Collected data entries
★ ★ ★ ★

(* ===== verification/_CoqProject ===== *)
-Q . S2P
Prelude.v
GoStrings.v
GoEncoding.v
GoRunes.v
GoJSON.v
GoNet.v
GoConv.v
GoTime.v
GoURL.v
GoURLSpec.v
Config.v
Bootstrap.v
StateFile.v
Db.v
DbTest.v
DbTestSpec.v
Session.v
Http.v
HttpSpec.v
Routes.v
ServerSpec.v
Crypto.v
Cache.v
CacheSpec.v
Metrics.v
Migrate.v
MigrateSpec.v
Web.v
Components.v
ComponentsSpec.v
Uuids.v
RateLimit.v
RateLimitSpec.v
Exif.v
Jpeg.v
MediaDomain.v
MediaWorld.v
Photos.v
PhotosSpec.v
Reaper.v
Library.v
MediaPorts.v
IdentityDB.v
IdentityRun.v
Members.v
Discipline.v
MembersSpec.v
Mfa.v
MfaSpec.v
MfaRuns.v
MfaConfirm.v
CryptoSpec.v
WebAuthn.v
WebAuthnSpec.v
Ports.v
Wiring.v
SchemaKeys.v
SchemaSpec.v
(* ===== verification/GoJSON.v ===== *)
(** Go's [encoding/json] as the program uses it: the whole syntax is read into a value,
    with strings decoded; strings are written with HTML-safe escapes. *)

From S2P Require Import Prelude GoStrings GoEncoding GoRunes.
Local Open Scope Z_scope.

Definition quotation : Ascii.ascii := chr 34.
Definition reverse_solidus : Ascii.ascii := chr 92.

(** ** Writing strings ([appendString], escapeHTML on) *)

Definition html_safe (c : Ascii.ascii) : bool :=
  (0x20 <=? byte_val c) && (byte_val c <? 0x80)
  && negb (Ascii.eqb c quotation || Ascii.eqb c reverse_solidus
           || Ascii.eqb c "&" || Ascii.eqb c "<" || Ascii.eqb c ">").

Definition escape_ascii (c : Ascii.ascii) : bytes :=
  if html_safe c then [c]
  else
    reverse_solidus ::
    let n := byte_val c in
    if Ascii.eqb c quotation || Ascii.eqb c reverse_solidus then [c]
    else if n =? 8 then ["b"%char]
    else if n =? 12 then ["f"%char]
    else if n =? 10 then ["n"%char]
    else if n =? 13 then ["r"%char]
    else if n =? 9 then ["t"%char]
    else ["u"; "0"; "0"; hex_char (n / 16); hex_char (n mod 16)]%char.

Definition line_separator : bytes := [byte 0xE2; byte 0x80; byte 0xA8].
Definition paragraph_separator : bytes := [byte 0xE2; byte 0x80; byte 0xA9].

(** One valid rune. *)
Definition escape_rune (p : bytes) : bytes :=
  match p with
  | [c] => escape_ascii c
  | _ =>
    if bool_decide (p = line_separator) then reverse_solidus :: bytes_of "u2028"
    else if bool_decide (p = paragraph_separator) then reverse_solidus :: bytes_of "u2029"
    else p
  end.

Fixpoint append_runes (fuel : nat) (b : bytes) : bytes :=
  match fuel, b with
  | S fuel, _ :: rest =>
    match rune_length b with
    | Some n => escape_rune (take n b) ++ append_runes fuel (drop n b)
    | None => reverse_solidus :: bytes_of "ufffd" ++ append_runes fuel rest
    end
  | _, _ => []
  end.

Definition appendString (b : bytes) : bytes := quotation :: append_runes (length b) b ++ [quotation].

(** ** Reading strings *)

Definition hex4 (s : bytes) : option (Z * bytes) :=
  match s with
  | a :: b :: c :: d :: s =>
    a ← hex_digit a; b ← hex_digit b; c ← hex_digit c; d ← hex_digit d;
    Some (((a * 16 + b) * 16 + c) * 16 + d, s)
  | _ => None
  end.

(** [utf8.AppendRune] *)
Definition append_rune (r : Z) : bytes :=
  if r <? 0x80 then [chr r]
  else if r <? 0x800 then [chr (0xC0 + r / 64); chr (0x80 + r mod 64)]
  else if (0xD800 <=? r) && (r <? 0xE000) then runeError
  else if r <? 0x10000 then [chr (0xE0 + r / 4096); chr (0x80 + r / 64 mod 64); chr (0x80 + r mod 64)]
  else [chr (0xF0 + r / 262144); chr (0x80 + r / 4096 mod 64); chr (0x80 + r / 64 mod 64); chr (0x80 + r mod 64)].

(** After backslash-u: a surrogate pair is one rune, a lone surrogate U+FFFD. *)
Definition unicode_escape (s : bytes) : option (bytes * bytes) :=
  '(r, s) ← hex4 s;
  if negb ((0xD800 <=? r) && (r <? 0xE000)) then Some (append_rune r, s)
  else
    match s with
    | c :: u :: t =>
      if Ascii.eqb c reverse_solidus && Ascii.eqb u "u" then
        match hex4 t with
        | Some (r2, t') =>
          if (r <? 0xDC00) && (0xDC00 <=? r2) && (r2 <? 0xE000)
          then Some (append_rune ((r - 0xD800) * 1024 + (r2 - 0xDC00) + 0x10000), t')
          else Some (runeError, s)
        | None => Some (runeError, s)
        end
      else Some (runeError, s)
    | _ => Some (runeError, s)
    end.

Definition simple_escape (c : Ascii.ascii) : option Ascii.ascii :=
  if Ascii.eqb c quotation || Ascii.eqb c reverse_solidus || Ascii.eqb c "/" then Some c
  else if Ascii.eqb c "b" then Some (chr 8)
  else if Ascii.eqb c "f" then Some (chr 12)
  else if Ascii.eqb c "n" then Some (chr 10)
  else if Ascii.eqb c "r" then Some (chr 13)
  else if Ascii.eqb c "t" then Some (chr 9)
  else None.

(** The string whose opening quote has been read, and what follows its closing one. *)
Fixpoint unquote (fuel : nat) (s : bytes) : option (bytes * bytes) :=
  match fuel, s with
  | S fuel, c :: t =>
    if Ascii.eqb c quotation then Some ([], t)
    else if Ascii.eqb c reverse_solidus then
      match t with
      | e :: t' =>
        '(r, t'') ← (if Ascii.eqb e "u" then unicode_escape t'
                     else (fun d => ([d], t')) <$> simple_escape e);
        '(v, rest) ← unquote fuel t''; Some (r ++ v, rest)
      | [] => None
      end
    else if byte_val c <? 0x20 then None
    else
      let '(r, t') := match rune_length s with Some n => (take n s, drop n s) | None => (runeError, t) end in
      '(v, rest) ← unquote fuel t'; Some (r ++ v, rest)
  | _, _ => None
  end.

(** ** Values *)

#[warnings="-register-all"]
Inductive json :=
| JNull | JBool (b : bool) | JNumber (text : bytes) | JString (s : bytes)
| JArray (l : list json) | JObject (l : list (bytes * json)).

Definition is_json_space (c : Ascii.ascii) : bool :=
  Ascii.eqb c " " || Ascii.eqb c (chr 9) || Ascii.eqb c (chr 10) || Ascii.eqb c (chr 13).

Fixpoint skip_ws (s : bytes) : bytes :=
  match s with c :: t => if is_json_space c then skip_ws t else s | [] => [] end.

Definition strip_prefix (p s : bytes) : option bytes :=
  if bool_decide (take (length p) s = p) then Some (drop (length p) s) else None.

Definition take_digits (s : bytes) : bytes * bytes := span_digits s.

(** The number at the start, and the rest. *)
Definition number (s : bytes) : option (bytes * bytes) :=
  let '(sign, s1) := match s with c :: t => if Ascii.eqb c "-" then ([c], t) else ([], s) | [] => ([], s) end in
  '(int, s2) ← match s1 with
               | c :: t => if Ascii.eqb c "0" then Some ([c], t)
                           else if is_digit c then Some (take_digits s1) else None
               | [] => None
               end;
  '(frac, s3) ← match s2 with
                | c :: t => if Ascii.eqb c "." then
                              let '(ds, r) := take_digits t in if bool_decide (ds = []) then None else Some (c :: ds, r)
                            else Some ([], s2)
                | [] => Some ([], s2)
                end;
  '(exp, s4) ← match s3 with
               | c :: t => if Ascii.eqb c "e" || Ascii.eqb c "E" then
                             let '(sg, t) := match t with
                               | d :: t' => if Ascii.eqb d "+" || Ascii.eqb d "-" then ([d], t') else ([], t)
                               | [] => ([], t)
                               end in
                             let '(ds, r) := take_digits t in
                             if bool_decide (ds = []) then None else Some (c :: sg ++ ds, r)
                           else Some ([], s3)
               | [] => Some ([], s3)
               end;
  Some (sign ++ int ++ frac ++ exp, s4).

Definition maxNestingDepth : Z := 10000.

(** A value, the elements of an array after its bracket, and the members of an object
    after its brace; [depth] counts the open ones. Every call has read a byte since the
    one that made it, so the length of the text is fuel enough. *)
Fixpoint value (fuel : nat) (depth : Z) (s : bytes) : option (json * bytes) :=
  match fuel with
  | O => None
  | S fuel =>
    match skip_ws s with
    | [] => None
    | c :: t =>
      if Ascii.eqb c quotation then '(v, r) ← unquote (length t) t; Some (JString v, r)
      else if Ascii.eqb c "{" then
        if maxNestingDepth <=? depth then None
        else match skip_ws t with
             | d :: r => if Ascii.eqb d "}" then Some (JObject [], r)
                         else '(l, r) ← members fuel (depth + 1) t; Some (JObject l, r)
             | [] => None
             end
      else if Ascii.eqb c "[" then
        if maxNestingDepth <=? depth then None
        else match skip_ws t with
             | d :: r => if Ascii.eqb d "]" then Some (JArray [], r)
                         else '(l, r) ← elements fuel (depth + 1) t; Some (JArray l, r)
             | [] => None
             end
      else
        match strip_prefix (bytes_of "null") (c :: t), strip_prefix (bytes_of "true") (c :: t),
              strip_prefix (bytes_of "false") (c :: t) with
        | Some r, _, _ => Some (JNull, r)
        | _, Some r, _ => Some (JBool true, r)
        | _, _, Some r => Some (JBool false, r)
        | None, None, None => '(n, r) ← number (c :: t); Some (JNumber n, r)
        end
    end
  end
with elements (fuel : nat) (depth : Z) (s : bytes) : option (list json * bytes) :=
  match fuel with
  | O => None
  | S fuel =>
    '(v, r) ← value fuel depth s;
    match skip_ws r with
    | c :: r => if Ascii.eqb c "," then '(l, r) ← elements fuel depth r; Some (v :: l, r)
                else if Ascii.eqb c "]" then Some ([v], r) else None
    | [] => None
    end
  end
with members (fuel : nat) (depth : Z) (s : bytes) : option (list (bytes * json) * bytes) :=
  match fuel with
  | O => None
  | S fuel =>
    match skip_ws s with
    | c :: t =>
      if negb (Ascii.eqb c quotation) then None
      else
        '(k, r) ← unquote (length t) t;
        match skip_ws r with
        | c :: r =>
          if negb (Ascii.eqb c ":") then None
          else
            '(v, r) ← value fuel depth r;
            match skip_ws r with
            | c :: r => if Ascii.eqb c "," then '(l, r) ← members fuel depth r; Some ((k, v) :: l, r)
                        else if Ascii.eqb c "}" then Some ([(k, v)], r) else None
            | [] => None
            end
        | [] => None
        end
    | [] => None
    end
  end.

(** A whole text: one value and white space. *)
Definition parse_json (s : bytes) : option json :=
  '(v, r) ← value (S (length s)) 0 s;
  if bool_decide (skip_ws r = []) then Some v else None.

(** [foldName]: names equal under [bytes.EqualFold] with one in ASCII. *)
Fixpoint fold_name (b : bytes) : bytes :=
  match b with
  | [] => []
  | c0 :: b1 =>
    match b1 with
    | c1 :: b2 =>
      if (byte_val c0 =? 0xC5) && (byte_val c1 =? 0xBF) then "s"%char :: fold_name b2
      else match b2 with
           | c2 :: b3 =>
             if (byte_val c0 =? 0xE2) && (byte_val c1 =? 0x84) && (byte_val c2 =? 0xAA)
             then "k"%char :: fold_name b3
             else lower_byte c0 :: fold_name b1
           | [] => lower_byte c0 :: fold_name b1
           end
    | [] => [lower_byte c0]
    end
  end.

(** ** Reading what was written *)

(** What a string becomes: every byte outside a valid rune is U+FFFD. *)
Definition valid_text (b : bytes) : bytes := concat (runes_with (length b) b).

Lemma one_rune_byte c : one_rune [c] -> byte_val c < 128.
Proof.
  intros [_ H]. specialize (H [chr 0x80; chr 0x80; chr 0x80]). revert H. simpl.
  unfold between. destruct (Z.leb_spec (byte_val c) 0x7F); [lia|]. rewrite andb_false_r.
  repeat case_match; simplify_eq; try done; lia.
Qed.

★ ★ ★ ★

**EXERCISE:**
Reproduce every line from the entries that holds the word "sign".

**COMPLETED TASK:**
  let '(sign, s1) := match s with c :: t => if Ascii.eqb c "-" then ([c], t) else ([], s) | [] => ([], s) end in
  Some (sign ++ int ++ frac ++ exp, s4).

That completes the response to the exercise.